▶ **Exercise**
Lines in the records below that contain the word "wake" must each be copied.

Dataset entries
(* ===== verification/Calls.v ===== *)
(** * Sequences of method calls

    Every exported method of a queue holds [q.mu] from its first statement to
    its last, so concurrent clients produce some sequence of whole calls.  Here
    a call is a value, [exec] runs it, [reach] is reachability by calls, and
    [exec_ok] collects what [QueueOps.v] and [QueueReceive.v] prove of each
    method: no panic, [wf] preserved, and the abstract machine followed. *)

From S2P Require Import Prelude ContainerHeap Msg Heaps LogStore Queue QueueInv QueueSpec QueueOps QueueReceive.

Implicit Types (q : Queue) (x y : loc) (m n : Msg).

(** ** Calls and responses *)

Inductive call :=
  | CEnqueue (body : string) (priority : Z) (delay : Duration) (now : Time) (rnd : list Byte.byte)
  | CTryReceive (max : Z) (visibility : Duration) (now : Time) (rnd : nat → list Byte.byte)
  | CAck (receipt : string)
  | CExtend (receipt : string) (visibility : Duration) (now : Time)
  | CNack (receipt : string) (delay : Duration) (now : Time)
  | CTick (now : Time)
  | CReplayDLQ (now : Time).

Inductive response :=
  | RMsg (r : result Msg)
  | RMsgs (out : list Msg) (wake : nat) (e : option error)
  | RErr (e : option error)
  | RTime (r : result Time)
  | RCount (n : Z) (e : option error)
  | RUnit.

(** What is asked of the environment: the counter does not wrap, receipts do
    not collide. *)
Definition admissible (k : call) (q : Queue) : Prop :=
  match k with
  | CEnqueue _ _ _ _ _ => 0 ≤ seq q < two64 - 1
  | CTryReceive max _ _ rnd => fresh_ids q rnd (Z.to_nat max)
  | _ => True
  end.

Definition admissibleb (k : call) (q : Queue) : bool :=
  match k with
  | CEnqueue _ _ _ _ _ => (0 <=? seq q) && (seq q <? two64 - 1)
  | CTryReceive max _ _ rnd =>
      let ids := (λ i, newID (rnd i)) <$> List.seq 0 (Z.to_nat max) in
      bool_decide (NoDup ids) && forallb (λ r, bool_decide (leases q !! r = None)) ids
  | _ => true
  end.

Lemma admissibleb_ok k q : admissibleb k q = true → admissible k q.
Proof.
  destruct k; simpl; try done; [lia|]. intros [Hnd Hall]%andb_true_iff.
  apply bool_decide_eq_true in Hnd. rewrite forallb_forall in Hall. split.
  - intros i j Hi Hj E. apply (NoDup_lookup _ _ _ (newID (rnd i)) Hnd).
    + by rewrite list_lookup_fmap, lookup_seq_lt.
    + by rewrite list_lookup_fmap, lookup_seq_lt, E.
  - intros i Hi. apply (bool_decide_eq_true _). apply Hall. apply in_map_iff. exists i.
    split; [done|]. apply in_seq. lia.
Qed.

(** No write of the log failed during the call, as its caller can tell: a
    background failure is latched in [walErr], the others are returned. *)
Definition flawless (q : Queue) (k : call) (r : response) (q' : Queue) : bool :=
  match k, r with
  | CEnqueue _ priority _ _ _, RMsg (Err _) =>
      bool_decide (priority ≠ 0) && negb (Config.Priority (cfg q))
  | CTryReceive _ _ _ _, RMsgs _ _ e => bool_decide (e = None) && bool_decide (walErr q' = None)
  | CAck receipt, RErr (Some _) | CNack receipt _ _, RErr (Some _) =>
      bool_decide (leases q !! receipt = None)
  | CTick _, _ => bool_decide (walErr q' = None)
  | CReplayDLQ _, RCount _ e => bool_decide (e = None)
  | _, _ => true
  end.

(** The world [wd] is one in which the call [k] can run. *)
Definition serves (wd : world) (k : call) (q : Queue) : Prop :=
  match k with
  | CEnqueue body priority delay now rnd =>
      clock wd now ∧ admits wd (abs q) (new_msg body priority delay now rnd (seq q + 1))
  | CTryReceive _ vis now _ => clock wd now ∧ instant wd (Add now 0) ∧ instant wd (Add now vis)
  | CAck rc => ∀ x m, leases q !! rc = Some x → abs q !! x = Some (In HInflight, m) → releases wd m
  | CExtend _ vis now => instant wd (Add now (effective q vis))
  | CNack _ delay now => clock wd now ∧ instant wd (Add now delay)
  | CTick now => clock wd now ∧ instant wd (Add now 0)
  | CReplayDLQ now => clock wd now
  end.

(** A call that reports no failure has had none. *)
Definition reports (wd : world) (q : Queue) (k : call) (r : response) (q' : Queue) : Prop :=
  ∀ e, (flawless q k r q' = true → e = None) → outcome wd e.

Section Calls.
Context {W : Type} `{Log W}.
Implicit Type w : W.

Definition exec (k : call) (q : Queue) (w : W) : option (Queue * W * response) :=
  match k with
  | CEnqueue body priority delay now rnd =>
      '(q, w, r) ← Enqueue body priority delay now rnd q w; Some (q, w, RMsg r)
  | CTryReceive max visibility now rnd =>
      '(q, w, (out, wake, e)) ← tryReceive max visibility now rnd q w;
      Some (q, w, RMsgs out wake e)
  | CAck receipt => '(q, w, e) ← Ack receipt q w; Some (q, w, RErr e)
  | CExtend receipt visibility now =>
      '(q, r) ← Extend receipt visibility now q; Some (q, w, RTime r)
  | CNack receipt delay now =>
      '(q, w, e) ← Nack receipt delay now q w; Some (q, w, RErr e)
  | CTick now => '(q, w) ← Tick now q w; Some (q, w, RUnit)
  | CReplayDLQ now =>
      '(q, w, (n, e)) ← ReplayDLQ now q w; Some (q, w, RCount n e)
  end.

(** ** A new queue *)

Lemma mh_ok_empty mem less `{!Comparator less} : mh_ok mem (newMsgHeap less).
Proof.
  split; simpl; [constructor|by intros ??|done|].
  intros p c a b _ _ Hp. by rewrite lookup_nil in Hp.
Qed.

Lemma New_wf c : wf (New c).
Proof.
  unfold New. set (c' := if Config.VisibilityTimeoutMS _ <=? 0 then _ else _). split.
  - split; simpl.
    + constructor.
    + by intros x ?%not_elem_of_nil.
    + intros []; apply mh_ok_empty; apply _.
    + by intros [].
    + by intros x m ?%not_elem_of_nil.
    + by intros x y m n ?%not_elem_of_nil.
  - intros r x. simpl. rewrite lookup_empty. split; [done|].
    intros (m & Hx & _). unfold abs in Hx. simpl in Hx. rewrite map_lookup_imap in Hx.
    by rewrite lookup_empty in Hx.
Qed.

Lemma New_abs c : abs (New c) = ∅.
Proof. apply map_eq. intros x. unfold abs. by rewrite map_lookup_imap, !lookup_empty. Qed.

(** ** Every call is safe and follows the abstract machine *)

Definition call_ok (k : call) (q : Queue) (w : W) : Prop :=
  ∃ q' w' r, exec k q w = Some (q', w', r) ∧ wf q' ∧ cfg q' = cfg q ∧
    ∀ wd, serves wd k q → reports wd q k r q' → asteps (cfg q) wd (absq q w) (absq q' w').

(** A call that leaves everything as it was. *)
Lemma call_refused k q w r : wf q → exec k q w = Some (q, w, r) → call_ok k q w.
Proof. intros Hwf E. by exists q, w, r. Qed.

Lemma exec_enqueue body prio delay now rnd q w :
  wf q → 0 ≤ seq q < two64 - 1 → call_ok (CEnqueue body prio delay now rnd) q w.
Proof.
  intros Hwf Hk. destruct (decide (prio = 0 ∨ Config.Priority (cfg q) = true)) as [Ha|Ha].
  - destruct (Enqueue_ok body prio delay now rnd q w Hwf Ha Hk)
      as (q' & res & E & ? & _ & ? & _ & _ & _ & Hst & Hres).
    eexists q', _, (RMsg res). simpl. rewrite E. split_and!; [done..|].
    intros wd [Hck Had] Hr. apply rtc_once, Hst; [done..|]. apply Hr. simpl.
    destruct (AppendSync _ w) as [w1 [e|]]; [|done]. simpl in Hres. destruct Hres as [-> _].
    intros [Hp Hn]%andb_true_iff. apply bool_decide_eq_true in Hp. destruct Ha as [|Ha]; [done|].
    by rewrite Ha in Hn.
  - eapply call_refused; [done|]. simpl. by rewrite (Enqueue_disabled body prio delay now rnd q w Ha).
Qed.

Lemma exec_receive max vis now rnd q w :
  wf q → fresh_ids q rnd (Z.to_nat max) → call_ok (CTryReceive max vis now rnd) q w.
Proof.
  intros Hwf Hk. destruct (tryReceive_ok max vis now rnd q w Hwf Hk)
    as (qa & wa & es & _ & _ & _ & _ & _ & _ & q' & w' & out & e & E & ? & ? & _ & Et & _ & Hst & _).
  eexists q', w', _. simpl. rewrite E. split_and!; [done..|].
  intros wd (Hck & Hi0 & Hi) Hr. unfold reports in Hr. simpl in Hr.
  assert (walErr qa = walErr q') as Ew by framed. rewrite Ew in Hst.
  apply Hst; [done..| |].
  - intros e' He'. apply Hr. intros [_ Hn%bool_decide_eq_true]%andb_true_iff. by apply He'.
  - apply Hr. by intros [Hn%bool_decide_eq_true _]%andb_true_iff.
Qed.

Lemma exec_ack rc q w : wf q → call_ok (CAck rc) q w.
Proof.
  intros Hwf. destruct (leases q !! rc) as [x|] eqn:Hr.
  - destruct (receipt_lookup q rc x Hwf Hr) as (m & Hm & _ & _ & Hx).
    destruct (Ack_ok rc q w x m Hwf Hr Hm) as (q' & E & ? & ? & _ & _ & _ & _ & Hst & _).
    eexists q', _, _. simpl. rewrite E. split_and!; [done..|].
    intros wd Hsv Hrep. apply rtc_once, Hst; [|by eapply Hsv].
    apply Hrep. simpl. rewrite Hr. by destruct (AppendSync _ w).2.
  - eapply call_refused; [done|]. simpl. by rewrite (Ack_unknown rc q w Hr).
Qed.

Lemma exec_nack rc delay now q w : wf q → call_ok (CNack rc delay now) q w.
Proof.
  intros Hwf. destruct (leases q !! rc) as [x|] eqn:Hr.
  - destruct (receipt_lookup q rc x Hwf Hr) as (m & Hm & _).
    destruct (Nack_ok rc delay now q w x m Hwf Hr Hm)
      as (q' & w' & e & m1 & _ & _ & E & ? & ? & _ & _ & _ & _ & _ & _ & Hst).
    eexists q', _, _. simpl. rewrite E. split_and!; [done..|].
    intros wd [Hck Hi] Hrep. apply rtc_once, Hst; [done..|]. apply Hrep. simpl. rewrite Hr. by destruct e.
  - eapply call_refused; [done|]. simpl. by rewrite (Nack_unknown rc delay now q w Hr).
Qed.

Lemma exec_extend rc vis now q w : wf q → call_ok (CExtend rc vis now) q w.
Proof.
  intros Hwf. destruct (leases q !! rc) as [x|] eqn:Hr.
  - destruct (receipt_lookup q rc x Hwf Hr) as (m & Hm & _).
    destruct (Extend_ok rc vis now q w x m Hwf Hr Hm) as (q' & E & ? & Er & _ & Hst).
    eexists q', w, _. simpl. rewrite E. split_and!; [done..|by apply rest_cfg|].
    intros wd Hi _. by apply rtc_once, Hst.
  - eapply call_refused; [done|]. simpl. by rewrite (Extend_unknown rc vis now q Hr).
Qed.

Lemma exec_tick now q w : wf q → call_ok (CTick now) q w.
Proof.
  intros Hwf. destruct (advanceLocked_ok now q w Hwf) as (q' & w' & es & E & ? & _ & ? & _ & _ & _ & Hst & _).
  eexists q', w', _. simpl. unfold Tick. rewrite E. split_and!; [done..|].
  intros wd [Hck Hi] Hrep. apply Hst; [done..|]. intros e He. apply Hrep. simpl.
  intros Hn%bool_decide_eq_true. by apply He.
Qed.

Lemma exec_replay now q w : wf q → call_ok (CReplayDLQ now) q w.
Proof.
  intros Hwf. assert (set_dlq (dlq q) q = q) as Eq by (by destruct q).
  destruct (replay_loop_ok now (dlq q) 0 q w ltac:(lia)) as
    (q' & w' & n & e & E & ? & _ & _ & _ & _ & ? & _ & _ & _ & Hst); [by rewrite Eq|].
  eexists q', w', _. simpl. unfold ReplayDLQ. rewrite E. split_and!; [done..|].
  intros wd Hck Hrep. rewrite Eq in Hst. apply Hst; [done|]. intros e' He. apply Hrep. simpl.
  intros Hn%bool_decide_eq_true. by apply He.
Qed.

Lemma exec_ok k q w : wf q → admissible k q → call_ok k q w.
Proof.
  destruct k; intros Hwf Hk; simpl in Hk;
    [by apply exec_enqueue|by apply exec_receive|by apply exec_ack|by apply exec_extend
    |by apply exec_nack|by apply exec_tick|by apply exec_replay].
Qed.

(** Every call runs in the world that allows anything. *)
Lemma serves_anything k q : serves anything k q.
Proof. by destruct k; simpl. Qed.
Lemma reports_anything q k r q' : reports anything q k r q'.
Proof. done. Qed.

(** ** Reachability *)

(** [ok] selects the calls and outcomes considered. *)
Inductive reach (ok : Queue → call → response → Queue → bool) (q0 : Queue) (w0 : W) :
      Queue → W → Prop :=
  | reach_refl : reach ok q0 w0 q0 w0
  | reach_step k q w q' w' r :
      reach ok q0 w0 q w → admissible k q → exec k q w = Some (q', w', r) →
      ok q k r q' = true → reach ok q0 w0 q' w'.

Definition any (_ : Queue) (_ : call) (_ : response) (_ : Queue) : bool := true.

(** Running a list of calls; [None] also when one of them is not selected. *)
Fixpoint run (ok : Queue → call → response → Queue → bool) (ks : list call) (q : Queue) (w : W) :
    option (Queue * W * list response) :=
  match ks with
  | [] => Some (q, w, [])
  | k :: ks =>
      if admissibleb k q then
        '(q', w', r) ← exec k q w;
        if ok q k r q' then
          '(q'', w'', rs) ← run ok ks q' w'; Some (q'', w'', r :: rs)
        else None
      else None
  end.

Lemma run_reach ok q0 w0 ks q w q' w' rs :
  reach ok q0 w0 q w → run ok ks q w = Some (q', w', rs) → reach ok q0 w0 q' w'.
Proof.
  revert q w rs. induction ks as [|k ks IH]; intros q w rs Hr; simpl; [by intros [= <- <- _]|].
  destruct (admissibleb k q) eqn:Ha; [|done]. apply admissibleb_ok in Ha.
  intros ([[q1 w1] r1] & E & Hrun)%bind_Some. simpl in Hrun.
  destruct (ok q k r1 q1) eqn:Hok; [|done].
  apply bind_Some in Hrun as ([[q2 w2] rs2] & E2 & [= <- <- _]).
  eapply IH; [|exact E2]. by eapply reach_step.
Qed.

Lemma reach_wf ok c w0 q w :
  reach ok (New c) w0 q w →
  wf q ∧ cfg q = cfg (New c) ∧ asteps (cfg (New c)) anything (absq (New c) w0) (absq q w).
Proof.
  induction 1 as [|k q w q' w' r _ (Hwf & Ec & Hst) Hk E _].
  - split_and!; [apply New_wf|done..].
  - destruct (exec_ok k q w Hwf Hk) as (q1 & w1 & r1 & E1 & Hwf1 & Ec1 & Hst1).
    rewrite E in E1. simplify_eq. split_and!; [done|congruence|].
    unfold asteps in *. etrans; [done|]. rewrite <- Ec.
    apply Hst1; [apply serves_anything|apply reports_anything].
Qed.
End Calls.
Lemma lease_all_dom c (A : amsgs) max rnd expiry :
  dom (lease_all (next_batch c A max rnd expiry) A) = dom A.
Proof.
  apply set_eq. intros y. rewrite !elem_of_dom. split.
  - intros [v Hy]. apply lease_all_cases in Hy as [?|(i & m & ? & _)]; eauto.
  - intros [v Hy]. destruct (decide (y ∈ (next_batch c A max rnd expiry).*1)) as [Hin|Hin].
    + apply list_elem_of_fmap in Hin as (u & -> & Hu).
      rewrite (lease_all_in _ _ u) by (done || apply next_batch_nodup). eauto.
    + rewrite lease_all_notin by done. eauto.
Qed.

(** The messages after a call: the same ones, one more, or the acknowledged
    one less; with the counters to match. *)
Lemma effect_dom k q q' r :
  wf q → effect q k r q' → clean q k r q' = true →
  walErr q = None ∧
  ((dom (abs q') = dom (abs q) ∧ enqueued q' = enqueued q ∧ acked q' = acked q) ∨
   (∃ x, (x ∉ dom (abs q)) ∧ dom (abs q') = {[x]} ∪ dom (abs q) ∧
      enqueued q' = u64 (enqueued q + 1) ∧ acked q' = acked q) ∨
   (∃ x rc, k = CAck rc ∧ leases q !! rc = Some x ∧ x ∈ dom (abs q) ∧
      dom (abs q') = dom (abs q) ∖ {[x]} ∧ enqueued q' = enqueued q ∧ acked q' = u64 (acked q + 1))).
Proof.
  intros Hwf Hef [Hnf%negb_true_iff He%bool_decide_eq_true]%andb_true_iff.
  destruct Hef as [k r q' Ea Et _ Ed _|body prio delay now rnd r q' y n Hy _ Ea Een Eac Ewe _ Ed|now es q' Had
    |max vis now rnd es qa q' out batch e Hwfa Had Eb Et _ Hout|rc q' y n Hr Hy Er Ea Een Eac Ewe _
    |rc vis now q' y n t Hr Hy Er Ea Et _|rc delay now q' y n e Hr Hy Er Ea Et _|now q' j cnt e Hj Ea Et _];
    simpl in *; unfold tally in *.
  - split; [congruence|]. left. rewrite Ea. split_and!; congruence.
  - split; [congruence|]. right. left. exists y. rewrite Ea, dom_insert_L. split_and!; [|done..].
    by apply not_elem_of_dom.
  - destruct (advanced_dom _ _ _ _ Had He) as [Ed Eq]. split; [done|]. left. rewrite Ed.
    destruct Had. done.
  - assert (walErr qa = None) as Hea by congruence.
    destruct (advanced_dom _ _ _ _ Had Hea) as [Ed Eq]. split; [done|]. left. rewrite <- Ed.
    destruct Had. split_and!; [|congruence..]. destruct e; destruct Hout as [_ Ea]; rewrite Ea; [done|].
    rewrite Eb. apply lease_all_dom.
  - split; [congruence|]. right. right. exists y, rc. rewrite Ea, dom_delete_L. split_and!; try done.
    by apply elem_of_dom_2 in Hy.
  - split; [congruence|]. left. rewrite Ea, dom_insert_L. apply elem_of_dom_2 in Hy.
    split_and!; [set_solver|congruence..].
  - destruct e as [e|]; [by rewrite bool_decide_false in Hnf by congruence|].
    split; [congruence|]. left. split_and!; [|congruence..]. rewrite Ea.
    apply set_eq. intros x. rewrite !elem_of_dom. destruct (decide (x = y)) as [->|].
    + rewrite lookup_partial_alter_eq, Hy. split; [eauto|]. intros _. apply retry_place_kept.
    + by rewrite lookup_partial_alter_ne.
  - split; [congruence|]. left. split_and!; [|congruence..]. rewrite Ea.
    apply dom_map_imap_full. unfold replay_some. eauto.
Qed.

(** Enqueued minus acknowledged is what the queue holds, modulo 2^64. *)
Definition balanced (q : Queue) : Prop :=
  u64 (enqueued q - acked q) = u64 (Z.of_nat (size (abs q))).

Lemma effect_balanced k q q' r :
  wf q → effect q k r q' → clean q k r q' = true → balanced q → balanced q'.
Proof.
  intros Hwf Hef Hcl Hb. destruct (effect_dom _ _ _ _ Hwf Hef Hcl) as [_ Hd].
  unfold balanced in *. rewrite <- !size_dom in *. unfold u64 in *.
  destruct Hd as [(-> & -> & ->)|[(x & Hx & -> & -> & ->)|(x & rc & _ & _ & Hx & -> & -> & ->)]];
    [done|..].
  - rewrite size_union by set_solver. rewrite size_singleton.
    rewrite Zminus_mod_idemp_l. replace (enqueued q + 1 - acked q) with (enqueued q - acked q + 1) by lia.
    rewrite <- Zplus_mod_idemp_l, Hb, Zplus_mod_idemp_l. f_equal. lia.
  - assert (size (dom (abs q)) = S (size (dom (abs q) ∖ {[x]} : gset loc))) as E.
    { rewrite (union_difference_singleton_L x (dom (abs q))) at 1 by done.
      rewrite size_union by set_solver. rewrite size_singleton. lia. }
    rewrite Zminus_mod_idemp_r. replace (enqueued q - (acked q + 1)) with (enqueued q - acked q - 1) by lia.
    rewrite <- Zminus_mod_idemp_l, Hb, Zminus_mod_idemp_l, E. f_equal. lia.
Qed.

(** ** Invariants of single messages *)

(** [P] is preserved by each elementary transition of a message; [lossy] says
    whether a failed write is one. *)
Record closed (c : Config) (lossy : bool) (P : place * Msg → Prop) : Prop := {
  cl_new m s now : fresh_msg m s now → P (In (gate m now), m);
  cl_open m : P (In HDelayed, m) → P (In HReady, m);
  cl_retry m now delay e v :
    (lossy = false → e = None) → P (In HInflight, m) →
    retry_place c (unlease m) now delay e = Some v → P v;
  cl_lease m receipt expiry :
    P (In HReady, m) → P (In HInflight, Msg.erase (lease_msg receipt expiry m));
  cl_extend m t : P (In HInflight, m) → P (In HInflight, Msg.set_LeaseExpiry t m);
  cl_replay m now : P (Dead, m) → P (replay_msg now (Dead, m));
}.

▶ **Expected output**
  | RMsgs (out : list Msg) (wake : nat) (e : option error)
      '(q, w, (out, wake, e)) ← tryReceive max visibility now rnd q w;
      Some (q, w, RMsgs out wake e)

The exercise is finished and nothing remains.